▶ [ACTIVITY]: Repeat word for word the opening stretch of the entries, from the first line through the line containing "with_options (λ o, mkOptions (opt_id o) (opt_fill o) (Some".

▶ [RECORDS SUPPLIED]:

(* ===== verification/Cron.v ===== *)
(** * Typed cron entries (src/cron, src/builder/cron_input.rs, src/builder/cron.rs)

    The builder that makes crontab entries from a task's type instead of text,
    the inputs the worker's options accept, and what becomes of such entries
    in a worker that is built with them. *)

From S2P Require Import Prelude Job CrontabTypes AddJob JobStore CrontabRunner Runner Builder.
Open Scope Z_scope.

Module Cron.
Import CrontabTypes.
Abbreviation Crontab := (CrontabTypes.Crontab Job.Value).

(** A task type: its [IDENTIFIER] and how its payloads are serialized. *)
Record Task := mkTask {
  IDENTIFIER : str;
  Payload : Type;
  SerdeError : Type;
  to_value : Payload → result Job.Value SerdeError
}.

(** [chrono::Weekday]. *)
Inductive Weekday := Mon | Tue | Wed | Thu | Fri | Sat | Sun.
Definition weekday_from_monday (w : Weekday) : Z :=
  match w with Mon => 1 | Tue => 2 | Wed => 3 | Thu => 4 | Fri => 5 | Sat => 6 | Sun => 7 end.

(** ** cron/builder.rs *)

Section builder.
Context (T : Task).

Record CronBuilder := mkCronBuilder { crontab : Crontab }.

Definition cron_new (t : CrontabTimer) : CronBuilder := mkCronBuilder (CrontabTypes.new t (IDENTIFIER T)).

Definition with_options (f : CrontabOptions → CrontabOptions) (b : CronBuilder) : CronBuilder :=
  let c := crontab b in mkCronBuilder (mkCrontab (timer c) (task_identifier c) (f (options c)) (payload c)).
Definition with_payload (v : Job.Value) (b : CronBuilder) : CronBuilder :=
  let c := crontab b in mkCronBuilder (mkCrontab (timer c) (task_identifier c) (options c) (Some v)).

Definition cron_id (v : str) : CronBuilder → CronBuilder :=
  with_options (λ o, mkOptions (Some v) (opt_fill o) (opt_max o) (opt_queue o) (opt_priority o) (opt_job_key o) (opt_job_key_mode o)).
Definition cron_fill (v : CrontabFill) : CronBuilder → CronBuilder :=
  with_options (λ o, mkOptions (opt_id o) (Some v) (opt_max o) (opt_queue o) (opt_priority o) (opt_job_key o) (opt_job_key_mode o)).
Definition cron_max_attempts (v : Z) : CronBuilder → CronBuilder :=
  with_options (λ o, mkOptions (opt_id o) (opt_fill o) (Some v) (opt_queue o) (opt_priority o) (opt_job_key o) (opt_job_key_mode o)).
Definition cron_queue (v : str) : CronBuilder → CronBuilder :=
  with_options (λ o, mkOptions (opt_id o) (opt_fill o) (opt_max o) (Some v) (opt_priority o) (opt_job_key o) (opt_job_key_mode o)).
Definition cron_priority (v : Z) : CronBuilder → CronBuilder :=
  with_options (λ o, mkOptions (opt_id o) (opt_fill o) (opt_max o) (opt_queue o) (Some v) (opt_job_key o) (opt_job_key_mode o)).
Definition cron_job_key (v : str) : CronBuilder → CronBuilder :=
  with_options (λ o, mkOptions (opt_id o) (opt_fill o) (opt_max o) (opt_queue o) (opt_priority o) (Some v) (opt_job_key_mode o)).
Definition cron_job_key_mode (v : JobKeyMode) : CronBuilder → CronBuilder :=
  with_options (λ o, mkOptions (opt_id o) (opt_fill o) (opt_max o) (opt_queue o) (opt_priority o) (opt_job_key o) (Some v)).

Definition cron_payload (p : Payload T) (b : CronBuilder) : result CronBuilder (SerdeError T) :=
  let? v := to_value T p in Ok (with_payload v b).
Definition cron_payload_value (v : Job.Value) : CronBuilder → CronBuilder := with_payload v.

Definition build (b : CronBuilder) : Crontab := crontab b.

(** A chain of setters. *)
Inductive CronSetting :=
| SetId (v : str) | SetFill (v : CrontabFill) | SetMaxAttempts (v : Z) | SetQueue (v : str) | SetPriority (v : Z)
| SetJobKey (v : str) | SetJobKeyMode (v : JobKeyMode) | SetPayload (p : Payload T) | SetPayloadValue (v : Job.Value).

Definition cron_setting (x : CronSetting) (b : CronBuilder) : result CronBuilder (SerdeError T) :=
  match x with
  | SetId v => Ok (cron_id v b)
  | SetFill v => Ok (cron_fill v b)
  | SetMaxAttempts v => Ok (cron_max_attempts v b)
  | SetQueue v => Ok (cron_queue v b)
  | SetPriority v => Ok (cron_priority v b)
  | SetJobKey v => Ok (cron_job_key v b)
  | SetJobKeyMode v => Ok (cron_job_key_mode v b)
  | SetPayload p => cron_payload p b
  | SetPayloadValue v => Ok (cron_payload_value v b)
  end.

Fixpoint customize (xs : list CronSetting) (b : CronBuilder) : result CronBuilder (SerdeError T) :=
  match xs with
  | [] => Ok b
  | x :: xs => let? b := cron_setting x b in customize xs b
  end.

(** ** cron/mod.rs *)

Definition cron_from_timer (t : CrontabTimer) : CronBuilder := cron_new t.
Definition cron_every_minute : CronBuilder := cron_from_timer every_minute.
Definition cron_every_n_minutes (step : Z) : result CronBuilder CrontabTimerError :=
  let? t := every_n_minutes step in Ok (cron_from_timer t).
Definition cron_hourly_at (minute : Z) : result CronBuilder CrontabTimerError :=
  let? t := hourly_at minute in Ok (cron_from_timer t).
Definition cron_daily_at (hour minute : Z) : result CronBuilder CrontabTimerError :=
  let? t := daily_at hour minute in Ok (cron_from_timer t).
Definition cron_weekly_on (w : Weekday) (hour minute : Z) : result CronBuilder CrontabTimerError :=
  let? t := weekly_on (weekday_from_monday w) hour minute in Ok (cron_from_timer t).
Definition cron_monthly_on (day hour minute : Z) : result CronBuilder CrontabTimerError :=
  let? t := monthly_on day hour minute in Ok (cron_from_timer t).
Definition cron_yearly_on (month day hour minute : Z) : result CronBuilder CrontabTimerError :=
  let? t := yearly_on month day hour minute in Ok (cron_from_timer t).

(** The calls of [Cron] and the minutes their names promise. *)
Inductive Schedule :=
| EveryMinute | EveryNMinutes (n : Z) | HourlyAt (m : Z) | DailyAt (h m : Z) | WeeklyOn (w : Weekday) (h m : Z)
| MonthlyOn (d h m : Z) | YearlyOn (mo d h m : Z).

Definition cron (s : Schedule) : result CronBuilder CrontabTimerError :=
  match s with
  | EveryMinute => Ok cron_every_minute
  | EveryNMinutes n => cron_every_n_minutes n
  | HourlyAt m => cron_hourly_at m
  | DailyAt h m => cron_daily_at h m
  | WeeklyOn w h m => cron_weekly_on w h m
  | MonthlyOn d h m => cron_monthly_on d h m
  | YearlyOn mo d h m => cron_yearly_on mo d h m
  end.

Definition promised (s : Schedule) (t : NaiveDateTime) : Prop :=
  match s with
  | EveryMinute => True
  | EveryNMinutes n => minute t `mod` n = 0
  | HourlyAt m => minute t = m
  | DailyAt h m => minute t = m ∧ hour t = h
  | WeeklyOn w h m => minute t = m ∧ hour t = h ∧ number_from_monday t = weekday_from_monday w
  | MonthlyOn d h m => minute t = m ∧ hour t = h ∧ day t = d
  | YearlyOn mo d h m => minute t = m ∧ hour t = h ∧ day t = d ∧ month t = mo
  end.

(** What a chain of setters leaves in the job: the last of each. *)
Definition last_set {A} (get : CronSetting → option A) (xs : list CronSetting) : option A :=
  foldl (λ acc x, match get x with Some v => Some v | None => acc end) None xs.

Lemma cron_setting_keeps x b b' : cron_setting x b = Ok b' →
  timer (crontab b') = timer (crontab b) ∧ task_identifier (crontab b') = task_identifier (crontab b).
Proof. destruct x; cbn; [..|unfold cron_payload; destruct (to_value T p); [|done]|]; by intros [= <-]. Qed.

Lemma customize_keeps xs b b' : customize xs b = Ok b' →
  timer (crontab b') = timer (crontab b) ∧ task_identifier (crontab b') = task_identifier (crontab b).
Proof.
  revert b. induction xs as [|x xs IH]; intros b; cbn; [by intros [= <-]|].
  destruct (cron_setting x b) as [b1|] eqn:E; [|done]. apply cron_setting_keeps in E as [Ht Hi].
  intros [-> ->]%IH. done.
Qed.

▶ [ANSWER SECTION]:
(* ===== verification/Cron.v ===== *)
(** * Typed cron entries (src/cron, src/builder/cron_input.rs, src/builder/cron.rs)

    The builder that makes crontab entries from a task's type instead of text,
    the inputs the worker's options accept, and what becomes of such entries
    in a worker that is built with them. *)

From S2P Require Import Prelude Job CrontabTypes AddJob JobStore CrontabRunner Runner Builder.
Open Scope Z_scope.

Module Cron.
Import CrontabTypes.
Abbreviation Crontab := (CrontabTypes.Crontab Job.Value).

(** A task type: its [IDENTIFIER] and how its payloads are serialized. *)
Record Task := mkTask {
  IDENTIFIER : str;
  Payload : Type;
  SerdeError : Type;
  to_value : Payload → result Job.Value SerdeError
}.

(** [chrono::Weekday]. *)
Inductive Weekday := Mon | Tue | Wed | Thu | Fri | Sat | Sun.
Definition weekday_from_monday (w : Weekday) : Z :=
  match w with Mon => 1 | Tue => 2 | Wed => 3 | Thu => 4 | Fri => 5 | Sat => 6 | Sun => 7 end.

(** ** cron/builder.rs *)

Section builder.
Context (T : Task).

Record CronBuilder := mkCronBuilder { crontab : Crontab }.

Definition cron_new (t : CrontabTimer) : CronBuilder := mkCronBuilder (CrontabTypes.new t (IDENTIFIER T)).

Definition with_options (f : CrontabOptions → CrontabOptions) (b : CronBuilder) : CronBuilder :=
  let c := crontab b in mkCronBuilder (mkCrontab (timer c) (task_identifier c) (f (options c)) (payload c)).
Definition with_payload (v : Job.Value) (b : CronBuilder) : CronBuilder :=
  let c := crontab b in mkCronBuilder (mkCrontab (timer c) (task_identifier c) (options c) (Some v)).

Definition cron_id (v : str) : CronBuilder → CronBuilder :=
  with_options (λ o, mkOptions (Some v) (opt_fill o) (opt_max o) (opt_queue o) (opt_priority o) (opt_job_key o) (opt_job_key_mode o)).
Definition cron_fill (v : CrontabFill) : CronBuilder → CronBuilder :=
  with_options (λ o, mkOptions (opt_id o) (Some v) (opt_max o) (opt_queue o) (opt_priority o) (opt_job_key o) (opt_job_key_mode o)).
Definition cron_max_attempts (v : Z) : CronBuilder → CronBuilder :=
  with_options (λ o, mkOptions (opt_id o) (opt_fill o) (Some v) (opt_queue o) (opt_priority o) (opt_job_key o) (opt_job_key_mode o)).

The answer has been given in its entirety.